D’autre thèmes de formation peuvent être proposés par PEPS. On peut, en particulier, évoquer les pratiques socio-éducatives, l’approche ethnographique des pratiques socio-éducative, le développement au Nord et au Sud, les pratiques de reconnaissance des acquis en situation de formation et d’insertion, les activités éducatives péri-scolaires, les cultures professionnelles, les cultures de la rue, l’approche psychanalytique des questions sociales, la violence des jeunes, etc.
Publication
En tant que fonction fédératrice, la publication constituera désormais une activité encore plus importante et avec des exigences nouvelles au sein de l’association Paroles et Pratiques Sociales. Son rôle va être centré essentiellement sur l’enrichissement des activités de recherche tout en servant d’outil d’information pour les adhérants de PEPS. La revue va rester la voie privilégiée de l’expression libre des personnes intéressées par les questions sociales et un moyen de communication à leur service. Le fait que l’ensemble des réflexions menées lors des formations et des recherches soient consignées, permettra aux auteurs une autre forme d’évaluation de leurs expériences.
STRATÉGIES DE DIFFUSION
L’ensemble des textes présentés dans ce numéro, ont été organisés en fonction du nouveau projet de PEPS. Dans la première partie de l’ouvrage, et à partir des expériences de PEPS, les auteurs ont cherché à dresser un constat de la situation sociale. Chaque texte débouche sur une proposition qui se présente comme un projet de recherche.

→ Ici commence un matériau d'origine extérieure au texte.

(** The bound of the loops over ranges is enough for all their iterations. *)
Lemma rangeLoop_bound var body incl b n i :
  forallb fs body = true → b - i + 1 ≤ Z.of_nat n →
  never (rangeLoop E var body (λ i, if incl : bool then i <=? b else i <? b) n i).
Proof.
  intros Hb. revert i. induction n as [|n IH]; intros i Hn; simpl.
  - assert (Hi : (if incl then i <=? b else i <? b) = false).
    { destruct incl; [apply Z.leb_gt|apply Z.ltb_ge]; lia. }
    rewrite Hi. ends.
  - destruct (if incl then _ else _); [|ends].
    apply never_bind; [ends|intros _]. apply never_bind; [by apply evalBlock_fits|intros r].
    destruct (is_void r); [|ends]. unfold add64, chk64. destruct (in_int64 (i + 1)); [|by intros ?].
    simpl. intros s. apply IH. lia.
Qed.
Lemma listLoop_ends var body l : forallb fs body = true → never (listLoop E var body l).
Proof. intros Hb. induction l; simpl; ends. by apply evalBlock_fits. Qed.
Lemma evalRange_ends var body incl l r :
  fe l = true → fe r = true → forallb fs body = true → never (evalRange E var body incl l r).
Proof. intros ???. unfold evalRange. ends. apply rangeLoop_bound; [done|]. lia. Qed.
Lemma evalForIn_ends var iter body :
  fits_stmt allowed fe fs (SForIn var iter body) = true → never (evalForIn E var iter body).
Proof.
  pose proof evalRange_ends. pose proof listLoop_ends.
  destruct iter as [| | | |k| | | | | | | | | | | | | | | | | | | | | | | | |]; try destruct k; simpl; intros Hf; split_bool; ends.
Qed.

Lemma evalFnCall_ends f args : fits_call allowed fe f args = true → never (evalFnCall registry_ E f args).
Proof.
  destruct f; simpl; try (intros; ends; fail). intros [Hf Ha]%andb_true_iff.
  destruct (builtin_lookup name) as [fn|] eqn:Eb.
  - apply never_bind; [by apply evalArgs_ends|intros vs]. apply never_liftO.
    by eapply builtin_ends.
  - destruct (cr_lookup registry_ name) eqn:Ec; [|ends].
    apply never_bind; [by apply evalArgs_ends|intros vs]. by eapply evaluate_ends.
Qed.
Lemma evalCallStmt_ends f args :
  allowed f && fits_args fe args = true → never (evalCallStmt registry_ E f args).
Proof.
  intros [Hf Ha]%andb_true_iff. unfold evalCallStmt. destruct (isComptime _ _); [|ends].
  apply never_bind; [by apply evalArgs_ends|intros vs].
  destruct (cr_lookup registry_ f) eqn:Ec; [|ends]. by eapply evaluate_ends.
Qed.

Lemma runArm_ends pats guard body m :
  fits_arm fe fs (Arm pats guard body) = true → runArm E guard body = Some m → never m.
Proof.
  simpl. intros [Hg Hb]%andb_true_iff. unfold runArm.
  assert (Hx : ∀ e l, armExprs guard body = e :: l → never (ev_expr E e)).
  { intros e l Hl. rewrite Hl in Hg. simpl in Hg. apply andb_true_iff in Hg as [? _]. auto. }
  destruct body; try (destruct (armExprs _ _) eqn:Ea; intros [= <-]; eauto; fail).
  intros [= <-]. by apply evalBlock_fits.
Qed.
Lemma evalPatterns_ends v pats' guard body pats :
  fits_arm fe fs (Arm pats' guard body) = true → never (evalPatterns E v guard body pats).
Proof.
  intros Hf. pose proof (λ m, runArm_ends pats' guard body m Hf) as Hrun.
  induction pats as [|pat pats IH]; simpl; [ends|].
  destruct (runArm E guard body) as [m|]; ends.
Qed.
Lemma evalArms_ends v arms : forallb (fits_arm fe fs) arms = true → never (evalArms E v arms).
Proof.
  induction arms as [|[pats guard body] arms IH]; cbn [forallb evalArms]; [ends|].
  intros [Ha Hl]%andb_true_iff. destruct pats as [|pat pats].
  - destruct (runArm E guard body) eqn:Er; [by eapply runArm_ends|auto].
  - apply never_bind; [by eapply evalPatterns_ends|]. intros [r|]; ends.
Qed.
Lemma evalMatch_ends x arms :
  fe x && forallb (fits_arm fe fs) arms = true → never (evalMatch E x arms).
Proof. intros [? ?]%andb_true_iff. unfold evalMatch. ends. by apply evalArms_ends. Qed.

Lemma compoundOp_ends op x y : compoundOp op x y ≠ NoFuel.
Proof.
  unfold compoundOp, some_z, add64, sub64, mul64, div64, rem64, chk64.
  by repeat case_match.
Qed.

Lemma evalStmt_ends s : fits_stmt allowed fe fs s = true → never (evalStmt registry_ E s).
Proof.
  intros Hf. destruct s; try (simpl; ends; fail).
  - unfold fits_stmt, fits_opt in Hf. destruct e; simpl in *; split_bool; ends.
  - unfold fits_stmt, fits_opt in Hf. destruct decls as [|[x [e|]] decls]; simpl in *; split_bool; ends.
  - simpl in *. destruct indices; simpl in *; split_bool; unfold evalAssign; ends.
  - simpl in *. pose proof compoundOp_ends. unfold evalCompoundAssign, getS. ends.
    all: by apply never_liftO.
  - simpl in *. by apply evalCallStmt_ends.
  - simpl in *. destruct e; ends; [by apply evalFnCall_ends|by apply evalMatch_ends].
  - simpl in *. split_bool. unfold evalIf. ends; [by apply evalIfBody_ends|by apply evalElseIfs_ends].
  - by apply evalForIn_ends.
  - simpl in *. by apply evalBlock_fits.
Qed.

Lemma evalExpr_ends e : fits_expr allowed fe fs e = true → never (evalExpr registry_ constEval_ E e).
Proof.
  intros Hf.
  assert (Hu : never (liftO (evalUnknown constEval_ e))).
  { apply never_liftO. unfold evalUnknown. destruct constEval_ as [f|] eqn:Ef; [|done].
    pose proof (HconstEval f e eq_refl). by destruct (f e). }
  assert (Hb : ∀ l r f, fe l = true → fe r = true → (∀ a b, f a b ≠ NoFuel) →
    never (evalBinary E l r f)).
  { intros l r f ? ? ?. unfold evalBinary. ends. by apply never_liftO. }
  destruct e as [k text|n| |k e|k op l r| | | | | | | | | | | | | | | | | | | | | | | | |]; try exact Hu; simpl in *.
  - destruct k; try exact Hu; apply never_liftO; simpl; unfold stoll, stod; by repeat case_match.
  - unfold getS. ends.
  - auto.
  - destruct k; try exact Hu; ends; apply never_liftO; destruct a; simpl; try done;
      unfold neg64, chk64; by case_match.
  - split_bool. destruct k; try exact Hu; apply Hb; try done; intros [] []; simpl; try done;
      unfold add64, sub64, mul64, div64, rem64, chk64; by repeat case_match.
  - by apply evalFnCall_ends.
  - split_bool. by apply Hb.
  - by apply evalMatch_ends.
Qed.
End ends.

Section ranked.
Context (registry_ : ComptimeRegistry).
Context (constEval_ : option (expr → outcome (option ComptimeValue))).
(** A rank for every function, and a bound on the nesting of the bodies. *)
Context (rank : string → nat) (depth : nat).

(** The functions of rank below [k]; calls of other names do nothing or are built in. *)
Definition below (k : nat) (f : string) : bool :=
  match cr_lookup registry_ f with None => true | Some _ => (rank f <? k)%nat end.

Definition ranked : bool :=
  forallb (λ p : string * ComptimeEntry,
    forallb (fits (below (rank p.1)) depth).2 (fn_block (ce_decl p.2)))
    (map_to_list registry_).

Lemma ranked_lookup f decl :
  ranked = true → cr_lookup registry_ f = Some decl →
  forallb (fits (below (rank f)) depth).2 (fn_block decl) = true.
Proof.
  unfold ranked, cr_lookup. rewrite forallb_forall. intros H Hf.
  apply fmap_Some in Hf as (entry & Hf & ->). apply (H (f, entry)).
  by apply list_elem_of_In, elem_of_map_to_list.
Qed.

Context (HconstEval : ∀ f e, constEval_ = Some f → f e ≠ NoFuel).
Context (Hranked : ranked = true).
Notation interp := (interp registry_ constEval_).

Lemma interp_ends k n :
  (∀ e, (fits (below k) n).1 e = true → never (ev_expr (interp (k * depth + n)) e)) ∧
  (∀ s, (fits (below k) n).2 s = true → never (ev_stmt (interp (k * depth + n)) s)).
Proof.
  revert n. induction k as [k IHk] using lt_wf_ind. intros n.
  induction n as [|n [IHe IHs]]; [done|].
  rewrite Nat.add_succ_r. simpl. destruct (fits (below k) n) as [fe fs]. simpl in *.
  assert (Hcall : ∀ f decl, below k f = true → cr_lookup registry_ f = Some decl →
    ∀ s, s ∈ fn_block decl → never (ev_stmt (interp (k * depth + n)) s)).
  { intros f decl Hf Hd s Hin. unfold below in Hf. rewrite Hd in Hf. apply Nat.ltb_lt in Hf.
    pose proof (ranked_lookup f decl Hranked Hd) as Hb. rewrite forallb_forall in Hb.
    eapply never_extends; [|apply (IHk (rank f) Hf depth), Hb; by apply list_elem_of_In].
    apply extend_stmt, interp_extend. nia. }
  split; intros; [by eapply evalExpr_ends|by eapply evalStmt_ends].
Qed.

(** C18: In a program without [while] loops whose functions call only functions of lower
    rank, every compile-time evaluation ends: fuel for the rank and the nesting is
    enough whatever the arguments, and more fuel does not change the result. *)
Theorem evaluate_terminates f decl args fs m :
  cr_lookup registry_ f = Some decl → ((rank f + 1) * depth ≤ m)%nat →
  evaluate (interp m) decl args fs ≠ RNoFuel ∧
  evaluate (interp m) decl args fs = evaluate (interp ((rank f + 1) * depth)) decl args fs.
Proof.
  intros Hf Hm. set (m0 := ((rank f + 1) * depth)%nat) in *.
  assert (Hends : never (evaluate (interp m0) decl args)).
  { unfold evaluate, pushFrame, modifyS. ends. apply evalBlock_ends. intros s Hin.
    pose proof (ranked_lookup f decl Hranked Hf) as Hb. rewrite forallb_forall in Hb.
    subst m0. replace ((rank f + 1) * depth)%nat with (rank f * depth + depth)%nat by lia.
    apply interp_ends, Hb. by apply list_elem_of_In. }
  pose proof (evaluate_extend _ _ (interp_extend registry_ constEval_ m0 m Hm) decl args fs (Hends fs))
    as Heq.
  rewrite Heq. split; [apply Hends|done].
Qed.
End ranked.

(** ** A program: factorial by a loop, and a function that calls it *)

Definition int (s : string) : expr := ELit IntLit s.

Definition fact_decl : FunctionDecl := {|
  fn_params := [Some "n"];
  fn_block := [
    SVarDecl [("r", Some (int "1"))];
    SForIn "i" (EBin BRangeIncl "..=" (int "1") (EIdent "n")) [SCompoundAssign "r" "*=" (EIdent "i")];
    SReturn (Some (EIdent "r")) ] |}.

Definition binom_decl : FunctionDecl := {|
  fn_params := [Some "n"; Some "k"];
  fn_block := [
    SReturn (Some (EBin BMul "/" (ECall (EIdent "fact") (Some [EIdent "n"]))
      (EParen (EBin BMul "*" (ECall (EIdent "fact") (Some [EIdent "k"]))
        (ECall (EIdent "fact") (Some [EBin BAddSub "-" (EIdent "n") (EIdent "k")])))))) ] |}.

Definition example_registry : ComptimeRegistry :=
  cr_registerFunction "binom" binom_decl false (cr_registerFunction "fact" fact_decl false ∅).

Definition example_rank (f : string) : nat := if bool_decide (f = "binom") then 1%nat else 0%nat.

Lemma evaluate_terminates_witness :
  ranked example_registry example_rank 7 = true ∧
  (∀ args fs m, (14 ≤ m)%nat → evaluate (interp example_registry None m) binom_decl args fs ≠ RNoFuel) ∧
  evaluate (interp example_registry None 14) binom_decl [intVal 10; intVal 4] [] = ROk (intVal 210) [].
Proof.
  assert (H : ranked example_registry example_rank 7 = true) by (vm_compute; reflexivity).
  split; [exact H|]. split; [|vm_compute; reflexivity]. intros args fs m Hm.
  refine (proj1 (evaluate_terminates example_registry None example_rank 7 _ H "binom" binom_decl args fs m _ _)).
  - intros f e Hf. discriminate Hf.
  - vm_compute. reflexivity.
  - change (example_rank "binom") with 1%nat. lia.
Defined.

(** ** What the interpreter does *)

(** C19: An evaluation that returns leaves exactly the frames it found, with values in
    range and no variable lost; one that throws leaves at least one more frame behind,
    which the next evaluation of the engine finds. *)
Theorem evaluate_balanced registry_ constEval_ n decl args fs :
  (∀ f e v, constEval_ = Some f → f e = Ret (Some v) → vok v) →
  Forall vok args → frames_ok fs →
  match evaluate (interp registry_ constEval_ n) decl args fs with
  | ROk v fs' => vok v ∧ frames_ok fs' ∧ same_shape fs fs'
  | RThrow _ fs' => (length fs < length fs')%nat
  | RUndef | RNoFuel => True
  end.
Proof.
  intros Hce Hargs Hfs. assert (HE := interp_keeps registry_ constEval_ n Hce).
  set (E := interp _ _ _) in *. pose proof (evaluate_keeps E HE decl args Hargs fs Hfs) as H.
  destruct (evaluate E decl args fs) eqn:Ev; try done. revert Ev.
  unfold evaluate, pushFrame, modifyS. unfold mbind, M_bind.
  pose proof (evalBlock_keeps E HE (fn_block decl) (bindParams (fn_params decl) args ∅ :: fs)) as Hb.
  destruct (evalBlock E _ _) as [v s'|e' s'| |]; try done.
  - destruct Hb as (_ & _ & Hsh); [constructor; [by apply bindParams_ok|done]|].
    inversion Hsh; subst. simpl. intros [=].
  - intros [= <- <-]. destruct Hb as [_ Hl]; [constructor; [by apply bindParams_ok|done]|].
    simpl in Hl. lia.
Qed.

Aussi, le nouveau projet de PEPS mérite être diffusé par tous les moyens : information, organisation de réunions dans les associations de quartier, les structures socio-éducatives, les Institut Universitaires de Formation des Maîtres, les organismes de formation, les écoles de travail social, les universités, etc.). La réussite de ce nouveau projet nécessite une augmentation du nombre d’adhérents et d’abonnés et un investissement dans d’autres villes que Paris. Nous avons un ef¬fort considérable à faire pour développer des réseaux locaux de professionnels non-Parisiens, qui comme nous l’avons constaté, sont souvent en manque d’informations, et des lieux d’échanges. Le nouveau projet de PEPS doit inscrire dans ses perspectives, une étude sur ses expériences menées depuis treize ans. Cette étude peut permettre aux personnes qui souhaitent adhérer à PEPS de mieux comprendre l’histoire des questions sociales traité par PEPS et leur cheminement. Elle pourra également sensibiliser l’implication des étudiants en formation initiale à cette recherche.